Small to midsized businesses (SMBs) are living a golden age as new technology options give them the stuff to compete -- or at least partner more effectively -- with the largest organizations. But SMBs have to be smart; even in an on-demand world IT infrastructure is critical to flexible growth.
Rodney Dangerfield, may he rest in peace, could have been speaking for many SMBs shopping for strategic business applications and software tools when he uttered his famous line, "I can't get no respect!" Adjusting his tie and bugging out his eyes, he surely would've let us in on a few stinging asides directed at the industry's behemoth vendors as they geared their products, sales, and service toward the bigger game found in the Fortune 500 companies.
That is, until recently: In fact, it wouldn't be too much of an overstatement to say that 2004 has been the year of the SMB. In many industries, the fastest economic growth is occurring in the SMB sector. Controlling costs is always important for any organization, no matter what size: but right now, growth is top of mind. From infrastructure to middleware to enterprise applications and business intelligence (BI), vendors are now competing fiercely to package technology solutions and service to meet the needs of businesses reporting under $1 billion in revenues — or under $500 million, depending on which market analyst is defining SMB.
With smaller IT resources and less capital to risk on technology that may or may not pan out, SMBs have traditionally kept well back of the bleeding edge. To excite demand in the SMB market, however, established enterprise application vendors have had to step out of their comfort zone — or watch upstarts succeed with business models that take advantage of the Internet and better meet the needs of SMB customers. No better example exists than Salesforce.com, which upended the sales force automation (SFA) market by offering real on-demand applications while more established competitors were still talking about them. Marc Benioff, the company's chairman and CEO, calls it "the end of software."
CRM On Demand
A key step for most SMBs intent on growth is getting sales processes under control — and gaining visibility into those processes so that the organization can grow its intelligence about markets and customers. This transition can be tough, especially for organizations built around the production of perhaps one brilliant product or service. Another factor is that CRM's reputation for high cost and high risk gives many SMBs pause — often sending them chasing after low-cost, one-off solutions written by outside consultants, who may be off to the next job as fast as they can get there. IT veterans can see the stovepipes rising right along with the SMB organization's good fortunes. Today's quick fix rapidly becomes tomorrow's expensive integration headache.
In late September, Salesforce.com made a major play to complete its customer relationship management (CRM) portfolio by launching Supportforce.com, aimed at delivering hosted customer service and support over the Internet. Key partners in the announcement were Avaya, Cisco Systems, Alcatel, Aspect Communications, and Genesys — companies that make up "over 70 percent of the global contact center marketplace," according to the Yankee Group's Sheryl Kingstone, quoted in Salesforce.com's press materials. SMB companies, as well as departments within larger organizations that can't wait for IT to buy or build resident applications, are fueling Salesforce.com's tremendous growth.

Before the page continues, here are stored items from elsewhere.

(* ===== verification/BioSpec.v ===== *)
(** * bio.c implements the block-cache interface

    The LRU list as a list of buffers, the walks over it, and the proof that
    every operation keeps the cache coherent with the abstract view. *)
From stdpp Require Import base gmap list numbers functions strings.
From Stdlib Require Import ZArith Lia.
From S2P Require Import Prelude Bytes Sleeplock.
From S2P Require Import Bio BlockCache.
Open Scope Z_scope.

(** ** Doubly linked lists *)

(** From [p] the links lead through [l] to [q], and back. *)
Fixpoint seg (nx pv : nat -> nat) (p : nat) (l : list nat) (q : nat) : Prop :=
  match l with
  | [] => nx p = q /\ pv q = p
  | x :: l' => nx p = x /\ pv x = p /\ seg nx pv x l' q
  end.

Section Seg.
Implicit Types (nx pv : nat -> nat) (p q x : nat) (l : list nat).

Lemma seg_app nx pv p l1 x l2 q :
  seg nx pv p (l1 ++ x :: l2) q <-> seg nx pv p l1 x /\ seg nx pv x l2 q.
Proof. revert p. induction l1 as [|y l1 IH]; intros p; cbn; [tauto|]. rewrite IH. tauto. Qed.

Lemma seg_rev nx pv p l q : seg nx pv p l q -> seg pv nx q (rev l) p.
Proof.
  revert p. induction l as [|x l IH]; intros p; cbn; [tauto|]. intros (H1 & H2 & H3).
  rewrite seg_app. split; [by apply IH | done].
Qed.

Lemma seg_ext nx pv nx' pv' p l q :
  (forall x, x ∈ p :: l -> nx' x = nx x) -> (forall x, x ∈ l ++ [q] -> pv' x = pv x) ->
  seg nx pv p l q -> seg nx' pv' p l q.
Proof.
  revert p. induction l as [|y l IH]; intros p Hn Hp; cbn.
  - intros [H1 H2]. rewrite Hn, Hp by set_solver. done.
  - intros (H1 & H2 & H3). rewrite Hn, Hp by set_solver. split; [done|]. split; [done|].
    apply IH; [| |done]; intros z Hz; [apply Hn | apply Hp]; set_solver.
Qed.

Siebel Systems, working quickly under new CEO Mike Lawrie, touted Siebel CRM OnDemand at the company's user conference in the beginning of October. Like Salesforce.com, Siebel offers OnDemand at a fixed price per user, per month. Of course, these two vendors aren't alone. Surgient offers Internet access to distributed CRM applications. SAP's marketing resource management and mySAP CRM offerings are experiencing growing demand.
Other important vendors addressing on-demand CRM for SMBs include Manticore Technology, which focuses on marketing optimization and Web analytics; and StreetSmarts, which offers a hosted SFA solution. Manticore's Virtual Commerce Master 4.0 integrates BI functionality with a rules engine, which brings companies nearer to the closed-loop ideal of "actionable" intelligence. WebSideStory has also been rising rapidly as a provider of on-demand, "real-time" Web analytics.
The potential of hosted, on-demand arrangements is bringing new players into the market; several are focused primarily on SMB organizations. In September, Robert Gryphon and Olivier Delerm, both veterans of enterprise applications development and marketing, launched Airframe Business Software.
Gryphon previously founded Octane Software, which E.piphany acquired; before that, he was a major developer at Scopus, which was acquired by Siebel. Delerm was a key senior manager at Siebel. Airframe's competitive differentiator may be its integrated internal structure, which allows "off the rack" applications to grow incrementally. "While some companies will spend 12 months and pay top dollar for a 100 percent solution with forced customization, many others prefer an immediate-use solution that can grow with their needs," Gryphon said. "We estimate there are some four million of these forward-thinking organizations in the U.S. alone."